ABOUT THIS EXERCISE:
Please write out word for word the opening lines of the material, including the line with "step)) as [Hsmall|Hbig]." as the last.

RECORDS FOR PROCESSING:
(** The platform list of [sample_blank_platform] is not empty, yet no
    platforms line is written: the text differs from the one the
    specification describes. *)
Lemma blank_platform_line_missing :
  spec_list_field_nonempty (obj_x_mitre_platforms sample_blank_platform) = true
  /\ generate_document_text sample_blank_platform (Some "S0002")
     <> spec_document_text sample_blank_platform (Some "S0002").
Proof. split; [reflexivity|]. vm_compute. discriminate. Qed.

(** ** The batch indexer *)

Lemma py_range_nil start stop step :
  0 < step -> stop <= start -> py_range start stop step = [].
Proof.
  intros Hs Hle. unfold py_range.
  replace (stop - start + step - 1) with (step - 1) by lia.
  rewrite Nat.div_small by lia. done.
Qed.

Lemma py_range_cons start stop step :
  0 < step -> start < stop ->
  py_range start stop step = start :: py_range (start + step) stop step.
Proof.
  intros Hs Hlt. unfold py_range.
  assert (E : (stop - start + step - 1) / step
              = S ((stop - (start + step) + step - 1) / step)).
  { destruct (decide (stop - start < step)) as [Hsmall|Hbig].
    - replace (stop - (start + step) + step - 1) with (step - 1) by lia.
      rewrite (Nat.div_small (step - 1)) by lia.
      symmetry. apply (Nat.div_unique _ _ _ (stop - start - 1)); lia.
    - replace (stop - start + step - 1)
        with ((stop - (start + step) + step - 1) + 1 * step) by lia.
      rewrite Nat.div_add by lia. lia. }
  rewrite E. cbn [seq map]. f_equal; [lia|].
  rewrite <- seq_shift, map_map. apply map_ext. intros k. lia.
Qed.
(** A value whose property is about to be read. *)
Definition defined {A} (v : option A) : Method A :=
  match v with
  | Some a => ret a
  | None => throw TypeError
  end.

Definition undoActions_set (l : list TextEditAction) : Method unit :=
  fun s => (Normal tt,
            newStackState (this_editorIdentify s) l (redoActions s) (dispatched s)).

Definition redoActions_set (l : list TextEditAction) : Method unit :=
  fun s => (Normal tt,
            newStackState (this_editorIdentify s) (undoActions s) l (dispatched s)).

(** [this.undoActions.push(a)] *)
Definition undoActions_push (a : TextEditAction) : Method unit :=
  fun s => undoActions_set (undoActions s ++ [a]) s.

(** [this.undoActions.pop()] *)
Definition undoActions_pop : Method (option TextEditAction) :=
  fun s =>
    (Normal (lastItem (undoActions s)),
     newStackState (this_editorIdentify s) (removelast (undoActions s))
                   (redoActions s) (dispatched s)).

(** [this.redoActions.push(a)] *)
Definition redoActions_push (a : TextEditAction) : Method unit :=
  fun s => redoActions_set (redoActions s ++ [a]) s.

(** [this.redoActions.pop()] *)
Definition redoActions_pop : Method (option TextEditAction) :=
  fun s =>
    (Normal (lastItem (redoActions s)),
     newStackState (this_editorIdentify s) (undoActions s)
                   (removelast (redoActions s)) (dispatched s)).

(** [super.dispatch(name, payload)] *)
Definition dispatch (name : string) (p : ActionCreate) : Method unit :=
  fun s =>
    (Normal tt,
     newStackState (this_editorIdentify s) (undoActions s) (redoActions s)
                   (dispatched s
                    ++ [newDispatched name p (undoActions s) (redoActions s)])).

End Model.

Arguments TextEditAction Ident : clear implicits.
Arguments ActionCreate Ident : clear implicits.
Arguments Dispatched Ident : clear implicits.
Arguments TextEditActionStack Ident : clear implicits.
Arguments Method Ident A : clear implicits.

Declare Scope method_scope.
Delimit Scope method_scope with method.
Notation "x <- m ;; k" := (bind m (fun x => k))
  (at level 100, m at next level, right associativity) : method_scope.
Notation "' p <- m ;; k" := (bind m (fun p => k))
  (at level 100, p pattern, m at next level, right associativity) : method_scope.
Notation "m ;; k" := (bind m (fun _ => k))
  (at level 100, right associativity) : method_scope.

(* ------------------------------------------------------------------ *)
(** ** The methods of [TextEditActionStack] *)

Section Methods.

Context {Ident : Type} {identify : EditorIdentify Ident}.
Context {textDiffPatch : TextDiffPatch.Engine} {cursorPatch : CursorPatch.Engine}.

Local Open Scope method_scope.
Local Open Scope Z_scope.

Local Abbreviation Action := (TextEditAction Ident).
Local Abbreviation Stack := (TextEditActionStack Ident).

ANSWER FOR THE TASK:
(** The platform list of [sample_blank_platform] is not empty, yet no
    platforms line is written: the text differs from the one the
    specification describes. *)
Lemma blank_platform_line_missing :
  spec_list_field_nonempty (obj_x_mitre_platforms sample_blank_platform) = true
  /\ generate_document_text sample_blank_platform (Some "S0002")
     <> spec_document_text sample_blank_platform (Some "S0002").
Proof. split; [reflexivity|]. vm_compute. discriminate. Qed.

(** ** The batch indexer *)

Lemma py_range_nil start stop step :
  0 < step -> stop <= start -> py_range start stop step = [].
Proof.
  intros Hs Hle. unfold py_range.
  replace (stop - start + step - 1) with (step - 1) by lia.
  rewrite Nat.div_small by lia. done.
Qed.

Lemma py_range_cons start stop step :
  0 < step -> start < stop ->
  py_range start stop step = start :: py_range (start + step) stop step.
Proof.
  intros Hs Hlt. unfold py_range.
  assert (E : (stop - start + step - 1) / step
              = S ((stop - (start + step) + step - 1) / step)).
  { destruct (decide (stop - start < step)) as [Hsmall|Hbig].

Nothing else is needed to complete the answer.